A dies and appoints X and Y as his Executors and Trustees and leaves a life interest of his share of the property to B. Grant of Probate has been obtained but X has died suddenly leaving Y as sole Executor and Trustee.
The property is due to be sold with B purchasing a new property with her equitable share and the plan is for the Trust funds to be invested under the terms of the Life Interest Trust.
The Will is silent on minimum number of Trustees and as such Y is currently the sole surviving trustee.
Can the property be sold by B and Y and will this be adequate to cover the Form A restriction? They are two “trustees” for the purposes of the land transaction surely?
Does Y need to appoint another Trustee for (a) the sale of the property and/or (b) going forward with the investments?

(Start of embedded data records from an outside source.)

(** * StaticController: a mountable static-file controller

    A shallow embedding of [staticcontroller.py]: the path resolution of
    [_default], the cache validator [has_been_modified], the date and ETag
    helpers, and the assembly of the response headers.

    Conventions of the embedding.
    - The interpreter is Python 3 on a POSIX system: [os.path] is
      [posixpath], whose [normcase] is the identity; [IOError] is
      [OSError]; [str] of a float is its shortest [repr].
    - Python [str] is [string]; a tuple or list of strings is [list string];
      an [int] is [Z].
    - A Python [float] is a binary64 number ([spec_float]): the modification
      time of a file and the clock are floats, compared exactly with the
      integer a date parses to, and printed as Python prints them.
    - The functions the controller imports from the Python standard library
      and from the hosting framework are either written out ([posixpath],
      [gmtime], the [%] formatting, the text of a float) or, when they read
      the outside world, gathered in the record [Platform].
    - A response that the controller returns or raises ends the request, and
      so does an exception that it does not catch; the filesystem calls
      made on the way are recorded in a trace. *)

From Stdlib Require Import ZArith List String Ascii Bool Lia.
From Stdlib Require Import Numbers.DecimalString Numbers.DecimalZ Numbers.DecimalPos.
From Stdlib Require Import Floats.SpecFloat.
Import ListNotations.

Local Open Scope string_scope.
Local Open Scope Z_scope.

(* ================================================================= *)
(** ** Python strings *)

Module Py.

(** [str(n)] and [%d] for an [int]: decimal digits with a leading minus
    sign for negative numbers. *)
Definition str_int (n : Z) : string := NilZero.string_of_int (Z.to_int n).

(** [%02d]: at least two characters, padded on the left with a zero. *)
Definition fmt_02d (n : Z) : string :=
  let s := str_int n in
  if (String.length s <? 2)%nat then "0" ++ s else s.

(** [s.startswith(p)] and [s.endswith(c)] for a one-character [c]. *)
Definition startswith (s p : string) : bool := String.prefix p s.

Fixpoint endswith (s : string) (c : ascii) : bool :=
  match s with
  | EmptyString => false
  | String a EmptyString => Ascii.eqb a c
  | String _ s' => endswith s' c
  end.

(** [c in s] for a one-character [c]. *)
Fixpoint contains (s : string) (c : ascii) : bool :=
  match s with
  | EmptyString => false
  | String a s' => orb (Ascii.eqb a c) (contains s' c)
  end.

(** [s.split(c)] for a one-character separator: never the empty list. *)
Fixpoint split (c : ascii) (s : string) : list string :=
  match s with
  | EmptyString => [EmptyString]
  | String a s' =>
      if Ascii.eqb a c then EmptyString :: split c s'
      else match split c s' with
           | [] => [String a EmptyString]
           | w :: ws => String a w :: ws
           end
  end.

(** [sep.join(l)]. *)
Fixpoint join (sep : string) (l : list string) : string :=
  match l with
  | [] => EmptyString
  | [x] => x
  | x :: xs => x ++ sep ++ join sep xs
  end.

(** [c * n] for a one-character string. *)
Fixpoint repeat_char (c : ascii) (n : nat) : string :=
  match n with
  | O => EmptyString
  | S n' => String c (repeat_char c n')
  end.

(** Truthiness of a string and of an optional string ([None] is falsy). *)
Definition truthy_str (s : string) : bool := negb (String.eqb s EmptyString).

Definition truthy_opt (o : option string) : bool :=
  match o with
  | None => false
  | Some s => truthy_str s
  end.

(** [x in l] for a tuple of strings. *)
Definition mem (x : string) (l : list string) : bool :=
  existsb (String.eqb x) l.

(** [c.isdigit()] for an ASCII character, and for every character of a
    string. *)
Definition is_digit (c : ascii) : bool :=
  andb (48 <=? nat_of_ascii c)%nat (nat_of_ascii c <=? 57)%nat.

Fixpoint all_digits (s : string) : bool :=
  match s with
  | EmptyString => true
  | String a s' => andb (is_digit a) (all_digits s')
  end.


(** The [%s] conversion: [str(x)]. *)
Class Str (A : Type) := str : A -> string.

#[export] Instance Str_int : Str Z := str_int.
#[export] Instance Str_str : Str string := fun s => s.

(** The classes of the exceptions the library calls of the controller
    raise. [IOError] has been the same class as [OSError] since Python 3.3;
    [FileNotFoundError], [PermissionError] and the like are [OSError]s, and
    [UnicodeEncodeError] is a [ValueError]. *)
Inductive exception :=
| OSError
| TypeError
| OverflowError
| ValueError.

Definition IOError : exception := OSError.

Definition exception_eqb (e e' : exception) : bool :=
  match e, e' with
  | OSError, OSError | TypeError, TypeError
  | OverflowError, OverflowError | ValueError, ValueError => true
  | _, _ => false
  end.

(** [isinstance(e, classes)], the test an [except] clause makes. *)
Definition isinstance (e : exception) (classes : list exception) : bool :=
  existsb (exception_eqb e) classes.

End Py.

Import Py.

(* ================================================================= *)
(** ** Python floats *)

Module PyFloat.

(** A float is a binary64 number: a signed zero, an infinity, NaN, or
    [(-1)^s * m * 2^e]. The values Python computes with are the ones
    [binary_normalize] returns, with [m] below [2^53]. *)
Definition float : Type := spec_float.

Definition prec : Z := 53.
Definition emax : Z := 1024.

(** [float(n)]: the nearest float, ties to even. *)
Definition of_int (n : Z) : float := binary_normalize prec emax n 0 false.

(** [x + y] on floats. *)
Definition add (x y : float) : float := SFadd prec emax x y.

(** [x + n] for an [int] [n]: the integer is converted first, which fails
    when it is too large for a float. *)
Definition add_int (x : float) (n : Z) : exception + float :=
  match of_int n with
  | S754_infinity _ => inl OverflowError
  | y => inr (add x y)
  end.

(** Truthiness: every float but the two zeros. *)
Definition truthy (x : float) : bool :=
  match x with
  | S754_zero _ => false
  | _ => true
  end.

(** [x <= n] for an [int] [n]: Python compares the two numbers exactly,
    without rounding the integer. *)
Definition le_int (x : float) (n : Z) : bool :=
  match x with
  | S754_zero _ => 0 <=? n
  | S754_infinity s => s
  | S754_nan => false
  | S754_finite s m e =>
      let v := cond_Zopp s (Z.pos m) in
      if 0 <=? e then v * 2 ^ e <=? n else v <=? n * 2 ^ (- e)
  end.

(** [math.floor(x)], for a finite float. *)
Definition floor (x : float) : option Z :=
  match x with
  | S754_zero _ => Some 0
  | S754_finite s m e =>
      let v := cond_Zopp s (Z.pos m) in
      Some (if 0 <=? e then v * 2 ^ e else v / 2 ^ (- e))
  | _ => None
  end.

(** Whether two floats are the same float (not [==], for which the two
    zeros are equal and NaN differs from itself). *)
Definition eqb (x y : float) : bool :=
  match x, y with
  | S754_zero s, S754_zero s' => Bool.eqb s s'
  | S754_infinity s, S754_infinity s' => Bool.eqb s s'
  | S754_nan, S754_nan => true
  | S754_finite s m e, S754_finite s' m' e' =>
      andb (Bool.eqb s s') (andb (Pos.eqb m m') (Z.eqb e e'))
  | _, _ => false
  end.

(** The float nearest to the positive fraction [n / d]: the quotient is
    taken with more than sixty bits and a last bit that tells whether
    anything was left over, and is then rounded. *)
Definition of_ratio (n d : Z) : float :=
  let s := Z.max 0 (64 + Z.log2 d - Z.log2 n) in
  let q := (n * 2 ^ s) / d in
  let sticky := if (n * 2 ^ s) mod d =? 0 then 0 else 1 in
  binary_normalize prec emax (2 * q + sticky) (- s - 1) false.

(** The number a run of decimal digits writes. *)
Fixpoint digits_value (acc : Z) (ds : string) : Z :=
  match ds with
  | EmptyString => acc
  | String c r => digits_value (10 * acc + (Z.of_nat (nat_of_ascii c) - 48)) r
  end.

(** [float] of the decimal [0.ds * 10^decpt]. *)
Definition of_decimal (ds : string) (decpt : Z) : float :=
  let p := decpt - Z.of_nat (String.length ds) in
  let D := digits_value 0 ds in
  if 0 <=? p then of_ratio (D * 10 ^ p) 1 else of_ratio D (10 ^ (- p)).

(** Significant digits: at least one, no zero in front and none at the
    end. *)
Definition normalized (ds : string) : bool :=
  match ds with
  | EmptyString => false
  | String c _ =>
      andb (all_digits ds)
           (andb (negb (Ascii.eqb c "0")) (negb (endswith ds "0")))
  end.

(** The digits [fst r], with the decimal point [snd r] places after their
    start, read back as the float [x]. *)
Definition reads_as (x : float) (r : string * Z) : bool :=
  andb (normalized (fst r)) (eqb (of_decimal (fst r) (snd r)) x).

Fixpoint strip_zeros (fuel : nat) (c : Z) : Z :=
  match fuel with
  | O => c
  | S fuel' =>
      if andb (c mod 10 =? 0) (negb (c =? 0)) then strip_zeros fuel' (c / 10)
      else c
  end.

(** The digits of the integer [c], standing for [c / 10^p], and the place
    of their decimal point. *)
Definition candidate (p c : Z) : string * Z :=
  (str_int (strip_zeros 20 c), Z.of_nat (String.length (str_int c)) - p).

Definition below_pow10 (n d p : Z) : bool :=
  if 0 <=? p then n <? 10 ^ p * d else n * 10 ^ (- p) <? d.

(** The least [p] with [n / d < 10^p], looked for around the estimate the
    binary logarithms give. *)
Definition decimal_point (n d : Z) : Z :=
  let est := ((Z.log2 n - Z.log2 d) * 30103) / 100000 in
  match find (below_pow10 n d) [est - 2; est - 1; est; est + 1; est + 2; est + 3] with
  | Some p => p
  | None => est
  end.

(** The decimals of [k] digits next to [n / d], below and above: the one
    that reads back as [x], the nearer one when both do. *)
Definition shortest_at (x : float) (n d decpt k : Z) : option (string * Z) :=
  let p := k - decpt in
  let tn := if 0 <=? p then n * 10 ^ p else n in
  let td := if 0 <=? p then d else d * 10 ^ (- p) in
  let lo := tn / td in
  let hi := lo + 1 in
  let below := candidate p lo in
  let above := candidate p hi in
  match reads_as x below, reads_as x above with
  | true, true =>
      match (tn - lo * td) ?= (hi * td - tn) with
      | Lt => Some below
      | Gt => Some above
      | Eq => Some (if Z.even lo then below else above)
      end
  | true, false => Some below
  | false, true => Some above
  | false, false => None
  end.

Fixpoint first_some {A B} (f : A -> option B) (l : list A) : option B :=
  match l with
  | [] => None
  | a :: l' => match f a with Some b => Some b | None => first_some f l' end
  end.

(** The shortest run of digits that reads back as [m * 2^e]: seventeen
    digits are enough for every binary64 number. *)
Definition shortest (m : positive) (e : Z) : option (string * Z) :=
  let x := S754_finite false m e in
  let n := if 0 <=? e then Z.pos m * 2 ^ e else Z.pos m in
  let d := if 0 <=? e then 1 else 2 ^ (- e) in
  first_some (shortest_at x n d (decimal_point n d))
    [1; 2; 3; 4; 5; 6; 7; 8; 9; 10; 11; 12; 13; 14; 15; 16; 17].

(** [s[n:]]. *)
Definition string_from (n : nat) (s : string) : string :=
  String.substring n (String.length s - n) s.

(** The exponent of the scientific notation: a sign and two digits or
    more. *)
Definition fmt_exponent (e : Z) : string :=
  (if e <? 0 then "-" else "+") ++ fmt_02d (Z.abs e).

(** The digits laid out as [repr] does: positional notation when the
    decimal point falls within sixteen places after the first digit or
    three before it, scientific notation otherwise. *)
Definition fmt (ds : string) (decpt : Z) : string :=
  let n := Z.of_nat (String.length ds) in
  if andb (-4 <? decpt) (decpt <=? 16) then
    if decpt <=? 0 then "0." ++ repeat_char "0" (Z.to_nat (- decpt)) ++ ds
    else if decpt <? n then
      String.substring 0 (Z.to_nat decpt) ds ++ "." ++ string_from (Z.to_nat decpt) ds
    else ds ++ repeat_char "0" (Z.to_nat (decpt - n)) ++ ".0"
  else
    String.substring 0 1 ds
    ++ (if n =? 1 then EmptyString else "." ++ string_from 1 ds)
    ++ "e" ++ fmt_exponent (decpt - 1).

Definition sign (s : bool) : string := if s then "-" else EmptyString.

(** [repr(x)], which is also [str(x)]. The last case is not reached for a
    binary64 number, which seventeen digits always tell from the others;
    it keeps [repr] total on [spec_float]. *)
Definition repr (x : float) : string :=
  match x with
  | S754_nan => "nan"
  | S754_infinity s => sign s ++ "inf"
  | S754_zero s => sign s ++ "0.0"
  | S754_finite s m e =>
      sign s ++
      match shortest m e with
      | Some (ds, decpt) => fmt ds decpt
      | None => "ldexp(" ++ str_int (Z.pos m) ++ ", " ++ str_int e ++ ")"
      end
  end.

(** Reading a text in positional notation back: the significant digits
    of the integer part [i] followed by the fraction [f], and the place of
    the decimal point among them. *)
Fixpoint lstrip_zeros (s : string) : string :=
  match s with
  | EmptyString => s
  | String c r => if Ascii.eqb c "0" then lstrip_zeros r else s
  end.

Fixpoint count_zeros (s : string) : nat :=
  match s with
  | EmptyString => O
  | String c r => if Ascii.eqb c "0" then S (count_zeros r) else O
  end.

I know that practically the advice is yes Y should in the long run as it’s beneficial to have at least 2 trustees, but legally does Y need to?
The post implies that A and B owned the property as tenants in common (as A “leaves a life interest in his share of the property to B”).
If this is the case, and the legal title was held in the joint names of A and B, then upon A’s death it passed to B as the sole surviving trustee of land.
The executors (and trustees) of A have only a beneficial interest in the proceeds of sale and no interest in the legal title.
Any sale can be conducted by B on their own, subject to the appointment of a second trustee to join in the transfer of the legal title to any purchaser. B could appoint Y as the second trustee, although they could equally well appoint their next door neighbour or the conveyancer handling the sale.
Accordingly, the death of X does not have any obvious impact upon a potential sale.